(EXERCISE DATA)

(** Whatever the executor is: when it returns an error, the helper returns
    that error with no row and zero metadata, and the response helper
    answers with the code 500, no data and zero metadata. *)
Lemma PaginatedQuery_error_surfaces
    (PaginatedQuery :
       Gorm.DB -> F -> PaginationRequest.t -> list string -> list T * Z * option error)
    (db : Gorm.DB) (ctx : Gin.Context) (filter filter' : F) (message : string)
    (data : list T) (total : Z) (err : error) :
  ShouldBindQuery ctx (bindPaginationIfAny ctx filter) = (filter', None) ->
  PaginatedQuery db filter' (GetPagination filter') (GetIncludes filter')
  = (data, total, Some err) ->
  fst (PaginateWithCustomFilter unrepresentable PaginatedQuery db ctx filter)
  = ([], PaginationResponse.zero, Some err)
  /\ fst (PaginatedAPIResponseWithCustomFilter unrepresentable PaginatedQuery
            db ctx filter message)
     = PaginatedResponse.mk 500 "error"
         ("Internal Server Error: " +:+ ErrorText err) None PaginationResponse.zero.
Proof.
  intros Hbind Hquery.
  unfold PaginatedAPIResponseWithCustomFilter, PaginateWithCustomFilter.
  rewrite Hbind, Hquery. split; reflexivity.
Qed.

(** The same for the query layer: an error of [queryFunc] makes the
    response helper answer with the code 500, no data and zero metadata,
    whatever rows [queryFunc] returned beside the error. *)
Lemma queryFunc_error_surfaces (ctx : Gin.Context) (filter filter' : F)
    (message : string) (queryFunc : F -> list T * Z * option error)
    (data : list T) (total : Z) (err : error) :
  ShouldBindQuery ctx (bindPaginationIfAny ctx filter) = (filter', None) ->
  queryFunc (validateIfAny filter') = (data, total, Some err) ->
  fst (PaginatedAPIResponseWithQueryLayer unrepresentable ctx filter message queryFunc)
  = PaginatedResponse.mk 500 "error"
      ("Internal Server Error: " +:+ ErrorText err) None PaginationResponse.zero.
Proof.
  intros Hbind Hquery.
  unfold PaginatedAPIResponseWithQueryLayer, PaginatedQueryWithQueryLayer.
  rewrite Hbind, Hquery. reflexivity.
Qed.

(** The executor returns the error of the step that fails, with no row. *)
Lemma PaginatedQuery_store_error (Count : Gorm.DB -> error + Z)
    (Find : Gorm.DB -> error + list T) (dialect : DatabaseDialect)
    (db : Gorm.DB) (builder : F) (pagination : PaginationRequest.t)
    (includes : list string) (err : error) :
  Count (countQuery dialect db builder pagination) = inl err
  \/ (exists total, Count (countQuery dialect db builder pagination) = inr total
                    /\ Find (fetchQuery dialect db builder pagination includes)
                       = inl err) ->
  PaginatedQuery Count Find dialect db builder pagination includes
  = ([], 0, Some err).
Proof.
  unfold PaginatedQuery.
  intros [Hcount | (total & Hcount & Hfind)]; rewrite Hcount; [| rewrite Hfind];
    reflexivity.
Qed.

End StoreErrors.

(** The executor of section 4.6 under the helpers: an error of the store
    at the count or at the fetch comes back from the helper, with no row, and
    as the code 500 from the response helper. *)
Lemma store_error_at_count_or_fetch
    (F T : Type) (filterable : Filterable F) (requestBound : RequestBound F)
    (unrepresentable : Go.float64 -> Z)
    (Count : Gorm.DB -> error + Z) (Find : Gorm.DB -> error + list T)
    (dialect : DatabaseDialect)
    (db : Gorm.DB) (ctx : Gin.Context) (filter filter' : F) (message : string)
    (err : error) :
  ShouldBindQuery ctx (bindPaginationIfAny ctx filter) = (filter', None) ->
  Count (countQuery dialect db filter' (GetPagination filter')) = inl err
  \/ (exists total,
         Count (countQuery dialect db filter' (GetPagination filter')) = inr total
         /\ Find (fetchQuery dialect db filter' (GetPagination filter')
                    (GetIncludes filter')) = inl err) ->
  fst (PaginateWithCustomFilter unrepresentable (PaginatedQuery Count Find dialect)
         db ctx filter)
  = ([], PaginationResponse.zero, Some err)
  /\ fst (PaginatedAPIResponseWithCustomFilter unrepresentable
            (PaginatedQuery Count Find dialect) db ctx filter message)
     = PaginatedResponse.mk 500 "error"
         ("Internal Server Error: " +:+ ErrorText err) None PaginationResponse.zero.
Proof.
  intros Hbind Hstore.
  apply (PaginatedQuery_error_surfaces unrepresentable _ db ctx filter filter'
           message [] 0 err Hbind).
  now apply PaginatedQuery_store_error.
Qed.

(End EXERCISE DATA)
(EXERCISE DATA)

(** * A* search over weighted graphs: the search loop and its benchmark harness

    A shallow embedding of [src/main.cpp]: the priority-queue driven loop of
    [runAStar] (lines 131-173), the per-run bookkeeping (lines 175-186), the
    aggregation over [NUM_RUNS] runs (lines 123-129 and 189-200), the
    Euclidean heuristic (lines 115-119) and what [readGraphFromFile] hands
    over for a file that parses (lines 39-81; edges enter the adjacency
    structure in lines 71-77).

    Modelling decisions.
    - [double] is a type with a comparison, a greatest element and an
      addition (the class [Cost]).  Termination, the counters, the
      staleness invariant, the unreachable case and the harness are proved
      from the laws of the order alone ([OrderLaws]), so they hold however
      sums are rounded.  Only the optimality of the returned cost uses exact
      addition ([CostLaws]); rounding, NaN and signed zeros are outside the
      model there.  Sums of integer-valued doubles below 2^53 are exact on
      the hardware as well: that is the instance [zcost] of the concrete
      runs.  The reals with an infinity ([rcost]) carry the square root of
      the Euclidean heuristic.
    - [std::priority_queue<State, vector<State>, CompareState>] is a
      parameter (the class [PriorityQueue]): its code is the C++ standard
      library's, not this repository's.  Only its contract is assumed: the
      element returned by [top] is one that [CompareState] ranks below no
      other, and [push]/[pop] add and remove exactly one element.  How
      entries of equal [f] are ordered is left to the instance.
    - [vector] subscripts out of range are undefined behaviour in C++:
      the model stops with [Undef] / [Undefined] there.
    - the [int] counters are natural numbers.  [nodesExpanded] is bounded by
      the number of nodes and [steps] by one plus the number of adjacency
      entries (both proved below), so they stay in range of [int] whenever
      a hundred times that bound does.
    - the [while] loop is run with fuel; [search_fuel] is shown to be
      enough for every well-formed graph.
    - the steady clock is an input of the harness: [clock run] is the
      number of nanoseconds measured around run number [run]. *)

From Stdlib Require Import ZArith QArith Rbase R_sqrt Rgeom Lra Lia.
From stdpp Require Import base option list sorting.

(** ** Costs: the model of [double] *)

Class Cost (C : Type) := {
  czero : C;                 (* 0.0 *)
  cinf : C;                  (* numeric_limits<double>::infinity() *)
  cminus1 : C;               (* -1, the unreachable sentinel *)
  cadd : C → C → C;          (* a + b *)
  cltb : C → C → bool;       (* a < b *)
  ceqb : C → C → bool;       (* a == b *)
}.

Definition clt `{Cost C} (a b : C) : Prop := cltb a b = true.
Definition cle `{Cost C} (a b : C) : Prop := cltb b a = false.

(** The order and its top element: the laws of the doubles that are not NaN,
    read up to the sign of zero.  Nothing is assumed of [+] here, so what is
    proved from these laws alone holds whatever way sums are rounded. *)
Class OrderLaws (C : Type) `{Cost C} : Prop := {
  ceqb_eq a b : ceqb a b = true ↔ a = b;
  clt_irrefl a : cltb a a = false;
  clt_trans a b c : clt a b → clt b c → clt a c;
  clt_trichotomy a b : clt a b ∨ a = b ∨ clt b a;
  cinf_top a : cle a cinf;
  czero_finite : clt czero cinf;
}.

(End EXERCISE DATA)
(EXERCISE DATA)

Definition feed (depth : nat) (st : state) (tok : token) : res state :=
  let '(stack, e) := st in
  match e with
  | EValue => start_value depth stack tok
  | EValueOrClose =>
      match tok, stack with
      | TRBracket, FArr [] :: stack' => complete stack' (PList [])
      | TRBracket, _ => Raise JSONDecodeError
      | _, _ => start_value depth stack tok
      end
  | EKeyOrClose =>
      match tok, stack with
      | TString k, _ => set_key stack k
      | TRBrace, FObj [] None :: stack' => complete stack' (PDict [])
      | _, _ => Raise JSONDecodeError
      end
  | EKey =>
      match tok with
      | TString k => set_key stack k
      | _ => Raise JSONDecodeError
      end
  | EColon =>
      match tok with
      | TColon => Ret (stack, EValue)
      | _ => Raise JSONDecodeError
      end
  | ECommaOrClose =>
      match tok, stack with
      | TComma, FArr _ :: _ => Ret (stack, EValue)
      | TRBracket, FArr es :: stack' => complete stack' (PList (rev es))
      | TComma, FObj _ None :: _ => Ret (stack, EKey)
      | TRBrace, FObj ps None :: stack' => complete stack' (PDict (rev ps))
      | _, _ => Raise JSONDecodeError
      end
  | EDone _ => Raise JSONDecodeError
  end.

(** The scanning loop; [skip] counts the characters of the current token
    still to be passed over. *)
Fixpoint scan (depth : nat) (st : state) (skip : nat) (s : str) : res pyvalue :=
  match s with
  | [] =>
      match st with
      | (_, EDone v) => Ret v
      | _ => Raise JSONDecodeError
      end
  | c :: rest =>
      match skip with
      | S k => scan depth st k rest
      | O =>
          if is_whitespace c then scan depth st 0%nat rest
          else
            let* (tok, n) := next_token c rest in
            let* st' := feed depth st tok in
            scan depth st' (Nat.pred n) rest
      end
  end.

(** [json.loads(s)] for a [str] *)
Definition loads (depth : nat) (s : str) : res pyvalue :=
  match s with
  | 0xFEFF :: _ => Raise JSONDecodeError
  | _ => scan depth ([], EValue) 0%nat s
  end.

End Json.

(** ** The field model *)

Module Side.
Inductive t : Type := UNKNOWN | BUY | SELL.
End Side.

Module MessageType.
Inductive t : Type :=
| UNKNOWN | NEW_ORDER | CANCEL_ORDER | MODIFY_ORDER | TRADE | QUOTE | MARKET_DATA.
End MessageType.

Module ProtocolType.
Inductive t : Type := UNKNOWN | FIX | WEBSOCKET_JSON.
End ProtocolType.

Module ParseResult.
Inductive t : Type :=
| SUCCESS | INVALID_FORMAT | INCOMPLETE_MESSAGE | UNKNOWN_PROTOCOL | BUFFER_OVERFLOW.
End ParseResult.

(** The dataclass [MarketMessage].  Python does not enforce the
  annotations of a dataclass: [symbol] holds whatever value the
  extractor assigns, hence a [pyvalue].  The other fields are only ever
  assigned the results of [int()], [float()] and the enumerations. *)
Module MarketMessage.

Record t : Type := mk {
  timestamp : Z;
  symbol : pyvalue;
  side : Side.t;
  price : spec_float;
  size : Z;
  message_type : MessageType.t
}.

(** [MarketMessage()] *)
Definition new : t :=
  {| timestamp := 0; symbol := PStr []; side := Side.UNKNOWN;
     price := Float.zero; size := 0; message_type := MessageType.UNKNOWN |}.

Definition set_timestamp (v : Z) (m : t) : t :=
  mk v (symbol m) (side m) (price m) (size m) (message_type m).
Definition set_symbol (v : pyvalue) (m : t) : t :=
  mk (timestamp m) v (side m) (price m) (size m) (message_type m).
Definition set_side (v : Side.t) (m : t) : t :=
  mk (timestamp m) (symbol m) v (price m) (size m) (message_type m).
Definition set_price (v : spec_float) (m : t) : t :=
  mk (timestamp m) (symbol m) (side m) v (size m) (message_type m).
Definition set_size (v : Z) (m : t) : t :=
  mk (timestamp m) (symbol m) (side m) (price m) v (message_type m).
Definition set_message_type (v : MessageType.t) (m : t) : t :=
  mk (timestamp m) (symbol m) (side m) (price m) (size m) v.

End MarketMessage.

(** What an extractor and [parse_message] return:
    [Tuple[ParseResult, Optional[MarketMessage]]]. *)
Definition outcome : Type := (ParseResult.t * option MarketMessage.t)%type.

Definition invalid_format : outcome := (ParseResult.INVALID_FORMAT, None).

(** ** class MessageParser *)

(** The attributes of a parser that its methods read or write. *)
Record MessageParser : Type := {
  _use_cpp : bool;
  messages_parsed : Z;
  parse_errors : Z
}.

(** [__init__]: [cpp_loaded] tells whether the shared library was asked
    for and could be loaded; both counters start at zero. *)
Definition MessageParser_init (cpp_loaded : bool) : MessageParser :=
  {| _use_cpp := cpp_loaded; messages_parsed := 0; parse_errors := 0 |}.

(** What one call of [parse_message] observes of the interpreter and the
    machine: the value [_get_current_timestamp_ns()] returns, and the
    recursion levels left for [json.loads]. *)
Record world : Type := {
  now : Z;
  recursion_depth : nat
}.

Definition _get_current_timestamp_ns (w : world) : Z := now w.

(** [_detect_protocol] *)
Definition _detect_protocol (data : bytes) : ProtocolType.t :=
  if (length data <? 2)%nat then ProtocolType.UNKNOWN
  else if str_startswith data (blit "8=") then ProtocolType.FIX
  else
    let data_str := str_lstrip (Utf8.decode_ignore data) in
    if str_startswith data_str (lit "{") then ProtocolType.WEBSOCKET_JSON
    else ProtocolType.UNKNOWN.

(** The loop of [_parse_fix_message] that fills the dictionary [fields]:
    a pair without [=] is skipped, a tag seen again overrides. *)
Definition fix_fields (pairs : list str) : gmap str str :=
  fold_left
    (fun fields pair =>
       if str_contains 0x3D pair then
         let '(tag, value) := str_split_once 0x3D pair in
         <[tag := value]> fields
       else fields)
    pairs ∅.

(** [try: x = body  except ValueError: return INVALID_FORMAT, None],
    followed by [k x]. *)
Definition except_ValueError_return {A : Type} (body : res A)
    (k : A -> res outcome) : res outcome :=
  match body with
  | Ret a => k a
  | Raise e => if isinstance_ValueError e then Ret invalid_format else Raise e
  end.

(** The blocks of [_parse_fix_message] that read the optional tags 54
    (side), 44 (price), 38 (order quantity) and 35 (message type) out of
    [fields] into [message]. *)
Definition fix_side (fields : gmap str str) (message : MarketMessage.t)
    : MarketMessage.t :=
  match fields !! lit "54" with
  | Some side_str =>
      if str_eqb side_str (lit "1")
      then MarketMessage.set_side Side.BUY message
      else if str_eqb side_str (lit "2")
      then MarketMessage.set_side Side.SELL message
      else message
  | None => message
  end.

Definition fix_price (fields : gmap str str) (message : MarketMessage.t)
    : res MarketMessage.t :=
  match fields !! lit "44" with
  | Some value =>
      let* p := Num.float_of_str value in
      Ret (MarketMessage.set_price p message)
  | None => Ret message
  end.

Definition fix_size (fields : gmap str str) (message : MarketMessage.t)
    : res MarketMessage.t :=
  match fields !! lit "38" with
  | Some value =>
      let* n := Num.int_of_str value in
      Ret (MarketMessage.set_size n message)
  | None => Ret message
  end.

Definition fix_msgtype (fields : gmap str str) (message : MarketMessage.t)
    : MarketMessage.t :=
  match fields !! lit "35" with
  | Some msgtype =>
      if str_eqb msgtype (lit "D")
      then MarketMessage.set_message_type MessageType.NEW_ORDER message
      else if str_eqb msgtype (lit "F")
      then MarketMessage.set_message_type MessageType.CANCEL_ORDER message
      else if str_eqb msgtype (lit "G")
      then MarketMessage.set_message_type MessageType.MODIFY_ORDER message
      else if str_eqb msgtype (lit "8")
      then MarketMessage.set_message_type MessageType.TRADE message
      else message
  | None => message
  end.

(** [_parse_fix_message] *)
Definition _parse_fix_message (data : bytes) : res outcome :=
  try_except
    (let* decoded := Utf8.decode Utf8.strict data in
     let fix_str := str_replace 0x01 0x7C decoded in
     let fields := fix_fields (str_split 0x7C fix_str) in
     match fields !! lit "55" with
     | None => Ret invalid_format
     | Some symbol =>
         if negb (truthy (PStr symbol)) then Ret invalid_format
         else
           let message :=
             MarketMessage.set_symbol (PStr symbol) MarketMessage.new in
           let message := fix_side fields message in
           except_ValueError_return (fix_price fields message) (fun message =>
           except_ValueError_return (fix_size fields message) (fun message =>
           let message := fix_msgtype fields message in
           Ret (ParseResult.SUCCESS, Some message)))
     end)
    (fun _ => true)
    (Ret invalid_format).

(End EXERCISE DATA)

EXERCISE: The word "counters" may appear in several lines of the data; copy every line where it does.

EXERCISE SOLUTION:
      addition (the class [Cost]).  Termination, the counters, the
    - the [int] counters are natural numbers.  [nodesExpanded] is bounded by
    for and could be loaded; both counters start at zero. *)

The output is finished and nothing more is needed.